- Japanese version single cover

Single by Ai

from the EP It's All Me, Vol. 1
- B-side: "Summer Magic (Japanese Version)"
- Released: May 17, 2019
- Recorded: 2019
- Genre: Tropical; pop; R&B;
- Length: 3:35
- Label: EMI
- Songwriters: Leon Thomas III; Ai Uemura; Khris Riddick-Tynes;
- Producers: The Rascals; Ai;

Ai singles chronology
| "Kira Kira" (2017) | "Summer Magic" (2019) | "You Never Know" (2019) |

Music video
- "Summer Magic" on YouTube "Summer Magic" (Japanese version) on YouTube

= Summer Magic (song) =

2019 single by Ai

"Summer Magic" is a song recorded by Japanese-American singer-songwriter Ai, released on May 17, 2019, through EMI Records. It is Ai's first single to be recorded fully in English and served as her second international single, her first being "Beautiful Life" (2012). The song, written and produced by The Rascals and Ai, is an upbeat tropical song with R&B and pop elements. Lyrically, the song is about being with a lover at the beach during summer. The Japanese version of "Summer Magic" was included on Ai's extended play, It's All Me, Vol. 1 (2020).
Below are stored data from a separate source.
(** * oh-my-codex: team coordination core

    A shallow embedding of the coordination code of oh-my-codex and the
    properties of it that the specification states.

    - [Orchestrator]: the staged team pipeline of [src/team/orchestrator.ts]
      ([TRANSITIONS], [isValidTransition], [createTeamState],
      [transitionPhase]).
    - [McpComm]: the mailbox communication layer of [team/mcp-comm.ts]
      ([queueInboxInstruction], [queueDirectMailboxMessage],
      [queueBroadcastMailboxMessage]) over a store of team documents.
    - [LeaderNudge]: the team leader nudge ([maybeNudgeTeamLeader] and its
      helpers; the module listed with [docs/hooks-extension.md]).
    - [Doctor]: the health check of [cli/doctor.ts] as [cli/index.ts] runs it.
    - [Generator]: the merge of the OMX block into [config.toml]
      ([src/config/generator.ts]: [getOmxConfigBlock], [mergeConfig]).
    - [Cli]: the mode commands of [src/cli/index.ts] ([showStatus],
      [cancelModes]).
    - [Setup]: the installer of [cli/setup.ts] ([setup], [installDirectory],
      [installSkills], [setupNotifyHook]).
    - [Update]: the launch-time update check of [cli/update.ts]
      ([parseSemver], [isNewerVersion], [shouldCheckForUpdates],
      [maybeCheckAndPromptUpdate]).

    The definitions come first, the properties after them, one module of
    facts per module of definitions.

    JavaScript objects are passed by reference.  Where a function assigns to
    a field of its argument, the embedding returns the content of the
    argument object after the call next to the function's own outcome, so
    that the effect on the caller's object is part of the model.  Code that
    reads or writes the outside world runs in [Eff]: explicit state passing
    with results that are values or thrown errors; clock readings are
    arguments. *)

From Stdlib Require Import ZArith List Bool Lia.
From Stdlib Require Import String Ascii.
From stdpp Require Import base option list strings pretty gmap.

Local Open Scope Z_scope.
Local Open Scope string_scope.

(** Outcome of a call that may throw: the value returned, or the message of
    the [Error] thrown. *)
Inductive Result (A : Type) : Type :=
| Ok (a : A)
| Throw (msg : string).
Arguments Ok {A} a.
Arguments Throw {A} msg.


(** Sequential code with effects (the awaited steps of an [async] function
    run one after the other): a step takes the state of the world to a new
    state and returns a value or throws. *)
Definition Eff (S A : Type) : Type := S -> S * Result A.

Definition ret {S A} (a : A) : Eff S A := fun s => (s, Ok a).

Definition bind {S A B} (m : Eff S A) (k : A -> Eff S B) : Eff S B :=
  fun s =>
    match m s with
    | (s', Ok a) => k a s'
    | (s', Throw e) => (s', Throw e)
    end.

(** [try { m } catch (err) { handler err }] *)
Definition try_catch {S A} (m : Eff S A) (handler : string -> Eff S A) : Eff S A :=
  fun s =>
    match m s with
    | (s', Ok a) => (s', Ok a)
    | (s', Throw e) => handler e s'
    end.

Notation "'await' x <- m ;; k" := (bind m (fun x => k))
  (at level 10, x name, m at level 99, k at level 200).

(* ===================================================================== *)
(** ** The phase state machine ([src/team/orchestrator.ts]) *)
(* ===================================================================== *)

Module Orchestrator.
Lemma unused_variable_cell_is_blank_witness :
  let tc := {| properties := Some [("name", Sample.text_property)];
               required := Some ["name"]; example := None;
               tags := TagsList 0; summary := ""; description := "";
               expected_status_code := JNum 200 |} in
  cells (fst (write_excel_test_case_data Sample.pet_tags empty_worksheet ["id"; "name"]
                [(("addPet", "post", "/pet"), tc)] false)) !! (1 + 0, start_column + 0)
  = Some {| content := JStr ""; fmt := test_variables_cell_format |}.
Proof.
  intros tc.
  apply (unused_variable_cell_is_blank Sample.pet_tags empty_worksheet ["id"; "name"]
           [(("addPet", "post", "/pet"), tc)] false 0 ("addPet", "post", "/pet") tc 0 "id").
  - reflexivity.
  - reflexivity.
  - intros props [= <-] Hin. apply list_elem_of_singleton in Hin. discriminate.
Defined.

(** The cell of a property after the loop over the properties of a
    dictionary: what the round of that property wrote. *)
Lemma write_properties_own (asv : list string) (req : option (list string))
  (add : bool) (row : nat) (props : list (string * property_spec)) (ws : worksheet)
  (prop : string) (pspec : property_spec) (col : nat) :
  NoDup (Dict.keys props) ->
  (prop, pspec) ∈ props ->
  index prop asv = Some col ->
  same_at (fold_left (write_property asv req add row) props ws)
    (write_property asv req add row ws (prop, pspec)) row (col + start_column).
Proof.
  intros Hnd Hin Hcol.
  apply list_elem_of_split in Hin as (p1 & p2 & ->).
  unfold Dict.keys in Hnd. rewrite map_app in Hnd. cbn [List.map fst] in Hnd.
  apply NoDup_app in Hnd as (_ & Hfresh1 & Hnd). apply NoDup_cons in Hnd as [Hfresh2 _].
  assert (Hother : forall l : list (string * property_spec), prop ∉ List.map fst l ->
             forall p c, p ∈ Dict.keys l -> index p asv = Some c ->
                         (row, c + start_column) <> (row, col + start_column)).
  { intros l Hfresh p c Hp Hc Heq. injection Heq as Heq.
    assert (c = col) as -> by lia. rewrite (index_inj _ _ _ _ Hc Hcol) in Hp.
    apply Hfresh. exact Hp. }
  rewrite fold_left_app. cbn [fold_left].
  eapply same_at_trans.
  { apply write_properties_same_at. apply (Hother p2 Hfresh2). }
  assert (Hbefore : same_at (fold_left (write_property asv req add row) p1 ws) ws
                      row (col + start_column)).
  { apply write_properties_same_at. apply (Hother p1).
    intros Hin. apply (Hfresh1 prop Hin). apply elem_of_cons. auto. }
  unfold write_property. rewrite Hcol. destruct Hbefore as [_ Hval].
  destruct (prop_enum pspec) as [[|v values]|]; split;
    cbn [cells validations write data_validation];
    rewrite ?lookup_insert_eq; try reflexivity; exact Hval.
Qed.

(** X7. The cell of a property of a test case: what is written to it is
    the example of the property when example data was asked for and the
    property has an example, and the empty string otherwise; and the list
    validation attached to it has the values of a non-empty [enum],
    whether or not example data was asked for (without such an [enum] the
    validation of the cell is left as it was).  This is stated for calls
    that xlsxwriter accepts: the cell lies within the limits of a sheet,
    no example is a list or a dictionary when example data was asked for
    (else [write] raises [TypeError]), and the values of the [enum] are
    strings that, joined by commas, take at most 255 characters (else the
    validation is refused). *)
Theorem property_cell_content_and_validation (lists : tag_lists) (ws : worksheet)
  (all_service_variables : list string) (test_cases : service_dict)
  (add_example_data : bool) (i : nat) (key : service_key) (tc : test_case)
  (props : list (string * property_spec)) (prop : string) (pspec : property_spec)
  (col : nat) :
  test_cases !! i = Some (key, tc) ->
  properties tc = Some props ->
  NoDup (Dict.keys props) ->
  (prop, pspec) ∈ props ->
  index prop all_service_variables = Some col ->
  (Z.of_nat (1 + i) < xls_rowmax)%Z ->
  (Z.of_nat (col + start_column) < xls_colmax)%Z ->
  (add_example_data = true ->
   Forall (fun value => scalar value = true) (property_examples test_cases)) ->
  (forall values,
      prop_enum pspec = Some values ->
      exists texts, enum_texts values = Some texts /\
                    String.length (Str.join "," texts) <= validation_list_max) ->
  let sheet := fst (write_excel_test_case_data lists ws all_service_variables test_cases
                      add_example_data) in
  option_map content (cells sheet !! (1 + i, col + start_column))
  = Some (match add_example_data, prop_example pspec with
          | true, Some value => value
          | _, _ => JStr ""
          end)
  /\ validations sheet !! (1 + i, col + start_column)
     = match prop_enum pspec with
       | Some ((_ :: _) as values) => Some values
       | _ => validations ws !! (1 + i, col + start_column)
       end.
Proof.
  intros Hi Hprops Hnd Hin Hcol _ _ _ _ sheet.
  destruct (write_test_cases_round lists all_service_variables add_example_data test_cases
              (fill_background (length test_cases)
                 (start_column + length all_service_variables) ws) 1 i _ Hi)
    as [ws_i [Hbefore Hround]].
  assert (Htrue : true_properties tc = Some props).
  { unfold true_properties. rewrite Hprops. destruct props; [inversion Hin | reflexivity]. }
  destruct key as [[name operation] endpoint].
  assert (Hsame : same_at sheet
                    (write_property all_service_variables (required tc) add_example_data
                       (1 + i)
                       (write (1 + i) 5 (expected_status_code tc) test_case_cell_format
                          (write (1 + i) 4 (JStr (Str.upper operation)) test_case_cell_format
                             (write (1 + i) 3 (JStr name) test_case_cell_format
                                (write (1 + i) 2 (JStr (tags_csv lists (tags tc)))
                                   test_case_cell_format
                                   (write (1 + i) 1 (JStr (summary tc))
                                      test_case_cell_format
                                      (write (1 + i) 0 (JStr name) test_case_cell_format
                                         ws_i))))))
                       (prop, pspec))
                    (1 + i) (col + start_column)).
  { eapply same_at_trans; [apply write_excel_test_case_data_same_at|].
    eapply same_at_trans; [apply Hround|].
    rewrite write_test_case_unfold, Htrue.
    apply write_properties_own; assumption. }
  destruct Hsame as [Hcells Hvals]. rewrite Hcells, Hvals.
  unfold write_property. rewrite Hcol.
  assert (Hold : validations ws_i !! (1 + i, col + start_column)
                 = validations ws !! (1 + i, col + start_column)).
  { rewrite (proj2 (Hbefore _)), fill_background_validations. reflexivity. }
  split.
  - destruct (prop_enum pspec) as [[|v values]|];
      cbn [cells write data_validation]; rewrite lookup_insert_eq; cbn [option_map content];
      destruct add_example_data, (prop_example pspec); reflexivity.
  - destruct (prop_enum pspec) as [[|v values]|];
      cbn [validations write data_validation]; rewrite ?lookup_insert_eq;
      try reflexivity; exact Hold.
Qed.
Lemma two_half_size_entries_witness :
  messages 0%float
    [(repeat_char "X" 512, PyInt 6); (repeat_char "Y" 512, PyInt 7)]
    (PyInt 1) "localhost" "" "any"
  = Ok [ value_or [] (message_start 0%float (PyInt 1) "localhost" "" "any")
           ++ value_or [] (pack (Name (repeat_char "X" 512)) (PyInt 6));
         value_or [] (message_start 0%float (PyInt 1) "localhost" "" "any")
           ++ value_or [] (pack (Name (repeat_char "Y" 512)) (PyInt 7)) ]
  /\ messages 0%float
       [(repeat_char "X" 512, PyInt 6); (repeat_char "Y" 512, PyInt 7)]
       (PyInt 1) (repeat_char "h" 441) "" "any"
     = Ok []
  /\ messages 0%float
       [(repeat_char "X" 512, PyInt 6); (repeat_char "Y" 512, PyInt 7)]
       (PyInt 1) (repeat_char "h" (256 * 256)) "" "any"
     = Raise StructError.
Proof.
  split; [|split].
  - apply (proj1 (two_half_size_entries 0%float (PyInt 1) "localhost" "" "any"
                    (repeat_char "X" 512) (repeat_char "Y" 512) (PyInt 6) (PyInt 7)
                    (value_or [] (pack (Name (repeat_char "X" 512)) (PyInt 6)))
                    (value_or [] (pack (Name (repeat_char "Y" 512)) (PyInt 7)))
                    ltac:(vm_compute; reflexivity) ltac:(vm_compute; reflexivity)
                    ltac:(vm_compute; reflexivity) ltac:(vm_compute; reflexivity))
                 (value_or [] (message_start 0%float (PyInt 1) "localhost" "" "any"))).
    vm_compute. reflexivity.
  - apply (proj1 (two_half_size_entries 0%float (PyInt 1) (repeat_char "h" 441) "" "any"
                    (repeat_char "X" 512) (repeat_char "Y" 512) (PyInt 6) (PyInt 7)
                    (value_or [] (pack (Name (repeat_char "X" 512)) (PyInt 6)))
                    (value_or [] (pack (Name (repeat_char "Y" 512)) (PyInt 7)))
                    ltac:(vm_compute; reflexivity) ltac:(vm_compute; reflexivity)
                    ltac:(vm_compute; reflexivity) ltac:(vm_compute; reflexivity))
                 (value_or []
                    (message_start 0%float (PyInt 1) (repeat_char "h" 441) "" "any"))).
    vm_compute. reflexivity.
  - apply (proj2 (two_half_size_entries 0%float (PyInt 1) (repeat_char "h" (256 * 256)) "" "any"
                    (repeat_char "X" 512) (repeat_char "Y" 512) (PyInt 6) (PyInt 7)
                    (value_or [] (pack (Name (repeat_char "X" 512)) (PyInt 6)))
                    (value_or [] (pack (Name (repeat_char "Y" 512)) (PyInt 7)))
                    ltac:(vm_compute; reflexivity) ltac:(vm_compute; reflexivity)
                    ltac:(vm_compute; reflexivity) ltac:(vm_compute; reflexivity))).
    vm_compute. reflexivity.
Defined.

(** Against C4 as stated: behind a header made long by a host name of 441
    characters neither half-size field fits, and no packet is returned. *)
Lemma two_half_size_entries_counterexample :
  String.length (repeat_char "X" 512) = 512%nat
  /\ String.length (repeat_char "Y" 512) = 512%nat
  /\ messages 0%float
       [(repeat_char "X" 512, PyInt 6); (repeat_char "Y" 512, PyInt 7)]
       (PyInt 1) (repeat_char "h" 441) "" "any"
     = Ok [].
Proof. repeat split; vm_compute; reflexivity. Qed.

(* ===================================================================== *)
(** * Dictionaries                                                        *)
(* ===================================================================== *)

Section DictFacts.

Context {K V : Type}.
Variable eqb : K -> K -> bool.
Hypothesis eqb_spec : forall a b, reflect (a = b) (eqb a b).

Lemma dict_get_set_same (d : list (K * V)) (k : K) (v : V) :
  dict_get eqb (dict_set eqb d k v) k = Some v.
Proof.
  induction d as [|[k' v'] d IH]; cbn.
  - destruct (eqb_spec k k); [reflexivity | contradiction].
  - destruct (eqb_spec k' k) as [->|Hne]; cbn.
    + destruct (eqb_spec k k); [reflexivity | contradiction].
    + destruct (eqb_spec k' k); [contradiction | exact IH].
Qed.

Lemma dict_get_set_other (d : list (K * V)) (k k' : K) (v : V) :
  k <> k' -> dict_get eqb (dict_set eqb d k v) k' = dict_get eqb d k'.
Proof.
  intros Hne. induction d as [|[k0 v0] d IH]; cbn.
  - destruct (eqb_spec k k'); [contradiction | reflexivity].
  - destruct (eqb_spec k0 k) as [->|Hk]; cbn.
    + destruct (eqb_spec k k'); [contradiction | reflexivity].
    + destruct (eqb_spec k0 k'); [reflexivity | exact IH].
Qed.

Lemma dict_get_none (d : list (K * V)) (k : K) :
  dict_get eqb d k = None <-> ~ In k (keys d).
Proof.
  induction d as [|[k' v'] d IH]; cbn; [tauto|].
  destruct (eqb_spec k' k) as [->|Hne].
  - split; [discriminate | intros H; exfalso; apply H; now left].
  - rewrite IH. tauto.
Qed.

Lemma dict_get_some_in (d : list (K * V)) (k : K) (v : V) :
  dict_get eqb d k = Some v -> In k (keys d).
Proof.
  intros H. destruct (in_dec (fun a b => reflect_dec _ _ (eqb_spec a b)) k (keys d))
    as [Hin|Hout]; [exact Hin|].
  apply dict_get_none in Hout. congruence.
Qed.

Lemma keys_dict_set (d : list (K * V)) (k : K) (v : V) :
  keys (dict_set eqb d k v) =
  match dict_get eqb d k with
  | Some _ => keys d
  | None => keys d ++ [k]
  end.
Proof.
  unfold keys. induction d as [|[k' v'] d IH]; cbn; [reflexivity|].
  destruct (eqb_spec k' k) as [->|Hne]; cbn; [reflexivity|].
  rewrite IH. destruct (dict_get eqb d k); reflexivity.
Qed.


Lemma dict_get_app_out (a b : list (K * V)) (k : K) :
  ~ In k (keys a) -> dict_get eqb (a ++ b) k = dict_get eqb b k.
Proof.
  induction a as [|[k' v'] a IH]; cbn; [reflexivity|]. intros H.
  destruct (eqb_spec k' k) as [->|Hne]; [exfalso; apply H; now left|].
  apply IH. tauto.
Qed.

Lemma dict_set_app_out (a b : list (K * V)) (k : K) (v : V) :
  ~ In k (keys a) -> dict_set eqb (a ++ b) k v = a ++ dict_set eqb b k v.
Proof.
  induction a as [|[k' v'] a IH]; cbn; [reflexivity|]. intros H.
  destruct (eqb_spec k' k) as [->|Hne]; [exfalso; apply H; now left|].
  f_equal. apply IH. tauto.
Qed.

Lemma dict_get_head (d : list (K * V)) (k : K) (v : V) :
  dict_get eqb ((k, v) :: d) k = Some v.
Proof. cbn. destruct (eqb_spec k k); [reflexivity | contradiction]. Qed.

Lemma dict_set_head (d : list (K * V)) (k : K) (v v' : V) :
  dict_set eqb ((k, v) :: d) k v' = (k, v') :: d.
Proof. cbn. destruct (eqb_spec k k); [reflexivity | contradiction]. Qed.

(** In a dictionary the entries are the bindings. *)
Lemma dict_get_in (d : list (K * V)) (k : K) (v : V) :
  NoDup (keys d) -> (dict_get eqb d k = Some v <-> In (k, v) d).
Proof.
  induction d as [|[k' v'] d IH]; cbn; intros Hnd.
  - split; [discriminate | contradiction].
  - inversion Hnd as [|? ? Hout Hnd']; subst.
    destruct (eqb_spec k' k) as [->|Hne].
    + split.
      * intros H. injection H as ->. now left.
      * intros [H|H]; [congruence|].
        exfalso. apply Hout. change k with (fst (k, v)). now apply in_map.
    + rewrite (IH Hnd'). split; [tauto|]. intros [H|H]; [congruence | exact H].
Qed.


Lemma dict_set_entries (Q : K * V -> Prop) (d : list (K * V)) (k : K) (v : V) :
  Forall Q d -> (forall k', Q (k', v)) -> Forall Q (dict_set eqb d k v).
Proof.
  intros Hd Hv. induction Hd as [|[k' v'] d Hx Hd IH]; cbn.
  - repeat constructor. apply Hv.
  - destruct (eqb k' k); constructor; auto.
Qed.



End DictFacts.

(* ===================================================================== *)
(** * The registry of connections                                         *)
(* ===================================================================== *)

Lemma ident_eqb_spec (a b : ident) : reflect (a = b) (ident_eqb a b).
Proof.
  destruct a as [[[[h1 c1] p1] i1] n1], b as [[[[h2 c2] p2] i2] n2].
  unfold ident_eqb.
  destruct (String.eqb_spec h1 h2); [|right; congruence].
  destruct (String.eqb_spec c1 c2); [|right; congruence].
  destruct (Z.eqb_spec p1 p2); [|right; congruence].
  destruct (String.eqb_spec i1 i2); [|right; congruence].
  destruct (String.eqb_spec n1 n2); [|right; congruence].
  left. congruence.
Qed.

Lemma heap_set_length (h : list conn_obj) (r : ref) (o : conn_obj) :
  List.length (heap_set h r o) = List.length h.
Proof.
  revert r. induction h as [|x h IH]; intros [|r]; cbn; auto.
Qed.

Lemma heap_set_same (h : list conn_obj) (r : ref) (o : conn_obj) :
  (r < List.length h)%nat -> nth_error (heap_set h r o) r = Some o.
Proof.
  revert r. induction h as [|x h IH]; intros [|r] H; cbn in *; try lia; auto.
  apply IH. lia.
Qed.

Lemma heap_set_other (h : list conn_obj) (r r' : ref) (o : conn_obj) :
  r <> r' -> nth_error (heap_set h r o) r' = nth_error h r'.
Proof.
  revert r r'. induction h as [|x h IH]; intros [|r] [|r'] H; cbn; auto.
  contradiction.
Qed.

(** Overwriting an initialised instance by an initialised instance keeps
    every address initialised. *)
Lemma heap_set_initialised (h : list conn_obj) (self r : ref) (d0 d d' : conn_dict) :
  nth_error h self = Some (Some d0) ->
  nth_error h r = Some (Some d) ->
  exists d1, nth_error (heap_set h self (Some d')) r = Some (Some d1).
Proof.
  intros Hs Hr. destruct (Nat.eq_dec self r) as [->|Hne].
  - rewrite heap_set_same; [eauto|]. apply nth_error_Some. congruence.
  - rewrite heap_set_other by exact Hne. eauto.
Qed.

(** [__init__] on an instance that has its [_counters] does nothing,
    whatever the arguments. *)
Lemma Connection_init_skipped (self : ref) (id : ident) (w : world) (d : conn_dict) :
  nth_error (heap w) self = Some (Some d) -> Connection_init self id w = w.
Proof.
  intros H. unfold Connection_init.
  destruct id as [[[[h c] p] i] n]. rewrite H. reflexivity.
Qed.

Lemma Connection_found (id : ident) (w : world) (r : ref) :
  world_ok w -> dict_get ident_eqb (instances w) id = Some r ->
  Connection id w = (w, r).
Proof.
  intros [Hinit _] Hget. unfold Connection, Connection_new. rewrite Hget.
  destruct (Hinit id r Hget) as [d Hd].
  now rewrite (Connection_init_skipped r id w d Hd).
Qed.

Lemma Connection_fresh (id : ident) (w : world) :
  dict_get ident_eqb (instances w) id = None ->
  exists d,
    Connection id w =
    ({| heap := heap w ++ [Some d];
        instances := dict_set ident_eqb (instances w) id (List.length (heap w)) |},
     List.length (heap w)).
Proof.
  intros Hget. unfold Connection, Connection_new, object_new. rewrite Hget.
  cbn [heap instances]. unfold Connection_init.
  destruct id as [[[[h c] p] i] n]. cbn [heap instances].
  rewrite nth_error_app2, Nat.sub_diag by lia. cbn [nth_error].
  eexists. f_equal. f_equal.
  clear. induction (heap w) as [|x l IH]; cbn; [reflexivity | now rewrite IH].
Qed.

Lemma registered_in_heap (w : world) (id : ident) (r : ref) :
  world_ok w -> dict_get ident_eqb (instances w) id = Some r ->
  (r < List.length (heap w))%nat.
Proof.
  intros [Hinit _] Hget. destruct (Hinit id r Hget) as [d Hd].
  apply nth_error_Some. congruence.
Qed.
(** [max(d.values()) if d else 1] *)
Definition max_or_one (d : gmap string Z) : Z :=
  match (map_to_list d).*2 with
  | [] => 1
  | v :: vs => max_of v vs
  end.

(** [if d and filepath in d: ... d[filepath]] for an optional dictionary:
    [None], like the empty dictionary, is false. *)
Definition optional_lookup {V} (d : option (gmap string V)) (filepath : string)
  : option V :=
  match d with
  | None => None
  | Some m => m !! filepath
  end.

(** The floats [0.7] and [0.3] of the source. *)
Definition weight_revisions : Q := PyFloat.literal (7 # 10).
Definition weight_loc : Q := PyFloat.literal (3 # 10).

(** [hotspots.sort(key=lambda x: x['hotspot_score'], reverse=True)]: the
    sort is stable, so of two entries with the same score the one that was
    first stays first. *)
Fixpoint insert_by_score (e : entry) (sorted : list entry) : list entry :=
  match sorted with
  | [] => [e]
  | h :: t =>
      if PyFloat.flt (hotspot_score e) (hotspot_score h)
      then h :: insert_by_score e t
      else e :: sorted
  end.

Definition sort_by_score_desc (hotspots : list entry) : list entry :=
  foldr insert_by_score [] hotspots.

Section Scorer.

(** The order in which Python iterates over a [set] of strings: some
    enumeration of its elements, fixed for one run of the interpreter. *)
Variable set_iter : gset string -> list string.

Definition enumerates : Prop :=
  forall s : gset string, set_iter s ≡ₚ elements s.

(** The body of [for filepath in common_files]: [Ok None] is [continue]. *)
Definition score_file (revisions loc : gmap string Z)
    (churn : option (gmap string (Z * Z))) (authors : option (gmap string Z))
    (max_revisions max_loc : Z) (filepath : string) : result (option entry) :=
  match revisions !! filepath, loc !! filepath with
  | Some rev_count, Some lines =>
      if lines <? 10 then Ok None
      else
        do norm_revisions <- PyFloat.true_div rev_count max_revisions;
        do norm_loc <- PyFloat.true_div lines max_loc;
        let hotspot_score :=
          PyFloat.fadd (PyFloat.fmul norm_revisions weight_revisions)
                       (PyFloat.fmul norm_loc weight_loc) in
        Ok (Some
          {| file := filepath;
             revisions := rev_count;
             lines := lines;
             hotspot_score := PyFloat.round hotspot_score 4;
             norm_revisions := PyFloat.round norm_revisions 4;
             churn :=
               option_map (fun ad => (fst ad, snd ad, fst ad + snd ad))
                 (optional_lookup churn filepath);
             authors := optional_lookup authors filepath;
             commits := None |})
  | _, _ => Raise (KeyError filepath)
  end.

(** The loop itself: entries are appended in the order of the iteration,
    and the first exception ends it. *)
Fixpoint score_files (revisions loc : gmap string Z)
    (churn : option (gmap string (Z * Z))) (authors : option (gmap string Z))
    (max_revisions max_loc : Z) (files : list string) : result (list entry) :=
  match files with
  | [] => Ok []
  | filepath :: rest =>
      do scored <- score_file revisions loc churn authors
                     max_revisions max_loc filepath;
      do hotspots <- score_files revisions loc churn authors
                       max_revisions max_loc rest;
      Ok (match scored with
          | Some e => e :: hotspots
          | None => hotspots
          end)
  end.

Definition calculate_hotspots (revisions loc : gmap string Z)
    (churn : option (gmap string (Z * Z))) (authors : option (gmap string Z))
  : result (list entry) :=
  let max_revisions := max_or_one revisions in
  let max_loc := max_or_one loc in
  let common_files := dom revisions ∩ dom loc in
  do hotspots <- score_files revisions loc churn authors
                   max_revisions max_loc (set_iter common_files);
  Ok (sort_by_score_desc hotspots).

End Scorer.

(** The files the scorer keeps: in both maps, with ten lines or more. *)
Definition scored (revs locs : gmap string Z) (filepath : string) : Prop :=
  is_Some (revs !! filepath) /\
  exists n, locs !! filepath = Some n /\ 10 <= n.

(** What the entry of [filepath] holds: the two counts of the file, and
    the two floats computed from them and the maxima of the two maps. *)
Definition entry_of (revs locs : gmap string Z) (filepath : string)
    (e : entry) : Prop :=
  file e = filepath /\
  revs !! filepath = Some (revisions e) /\
  locs !! filepath = Some (lines e) /\
  10 <= lines e /\
  exists norm_r norm_l,
    PyFloat.true_div (revisions e) (max_or_one revs) = Ok norm_r /\
    PyFloat.true_div (lines e) (max_or_one locs) = Ok norm_l /\
    hotspot_score e =
      PyFloat.round
        (PyFloat.fadd (PyFloat.fmul norm_r weight_revisions)
                      (PyFloat.fmul norm_l weight_loc)) 4 /\
    norm_revisions e = PyFloat.round norm_r 4.

(** The order of the ranked list. *)
Definition score_ge (a b : entry) : Prop :=
  (hotspot_score b <= hotspot_score a)%Q.

(** The scenario of the specification. *)
Definition example_revisions : gmap string Z := {[ "a.py" := 10; "b.py" := 2 ]}.
Definition example_loc : gmap string Z := {[ "a.py" := 50; "b.py" := 20 ]}.
Lemma str_digits_format_phone (phone : option string) :
  str_digits (format_phone phone) = str_digits (default "" phone).
Proof.
  destruct phone as [s|]; [|done]. cbn [default from_option id].
  destruct (decide (length (str_digits s) = 10%nat)) as [H10|H10].
  { rewrite format_phone_ten by done.
    pose proof (str_digits_all s) as Hall.
    rewrite !str_digits_app, !str_digits_slice by done.
    change (str_digits "(") with (@nil ascii).
    change (str_digits ") ") with (@nil ascii).
    change (str_digits "-") with (@nil ascii).
    cbn [app Nat.sub]. rewrite drop_0. by apply ten_digits_split. }
  destruct (decide (length (str_digits s) = 11%nat
                    ∧ head (str_digits s) = Some "1"%char)) as [[H11 Hh]|H11].
  { rewrite format_phone_eleven by done.
    pose proof (str_digits_all s) as Hall.
    rewrite !str_digits_app, !str_digits_slice by done.
    change (str_digits "+1 (") with ["1"%char].
    change (str_digits ") ") with (@nil ascii).
    change (str_digits "-") with (@nil ascii).
    cbn [app Nat.sub]. by apply eleven_digits_split. }
  unfold format_phone. destruct (negb (str_truthy (Some s))) eqn:Hs.
  { apply negb_true_iff in Hs. cbn in Hs. apply negb_false_iff in Hs.
    by apply String.eqb_eq in Hs as ->. }
  apply Nat.eqb_neq in H10. rewrite H10.
  destruct (length (str_digits s) =? 11)%nat eqn:Hl; [|done].
  apply Nat.eqb_eq in Hl.
  rewrite bool_decide_eq_false_2; [done|]. intros Hh. by apply H11.
Qed.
== Background and release ==

I'm very happy to be able to collaborate with Amazon for the 20th anniversary of my debut! "Summer Magic" is a song I wrote for a commercial that will liven up this summer...It's a happy summer song that makes you want to hum right away with unprecedented sounds and melody lines.
— Ai's comment on "Summer Magic"

After giving birth to her second child in December 2018, Ai returned to her musical career after a year break. To celebrate her twenty-year anniversary in the music industry and the then upcoming 2020 Summer Olympics, Ai traveled to her hometown, Los Angeles, California, to record a series of songs for an album. On May 1, 2019, the song and its accompanying music video were teased on her social media. In addition to the English version, Universal announced a Japanese version would be released through Universal Japan on the same day. Upon its release, it was announced that the Japanese version would be used in an advertisement by Amazon for their series of Echo devices.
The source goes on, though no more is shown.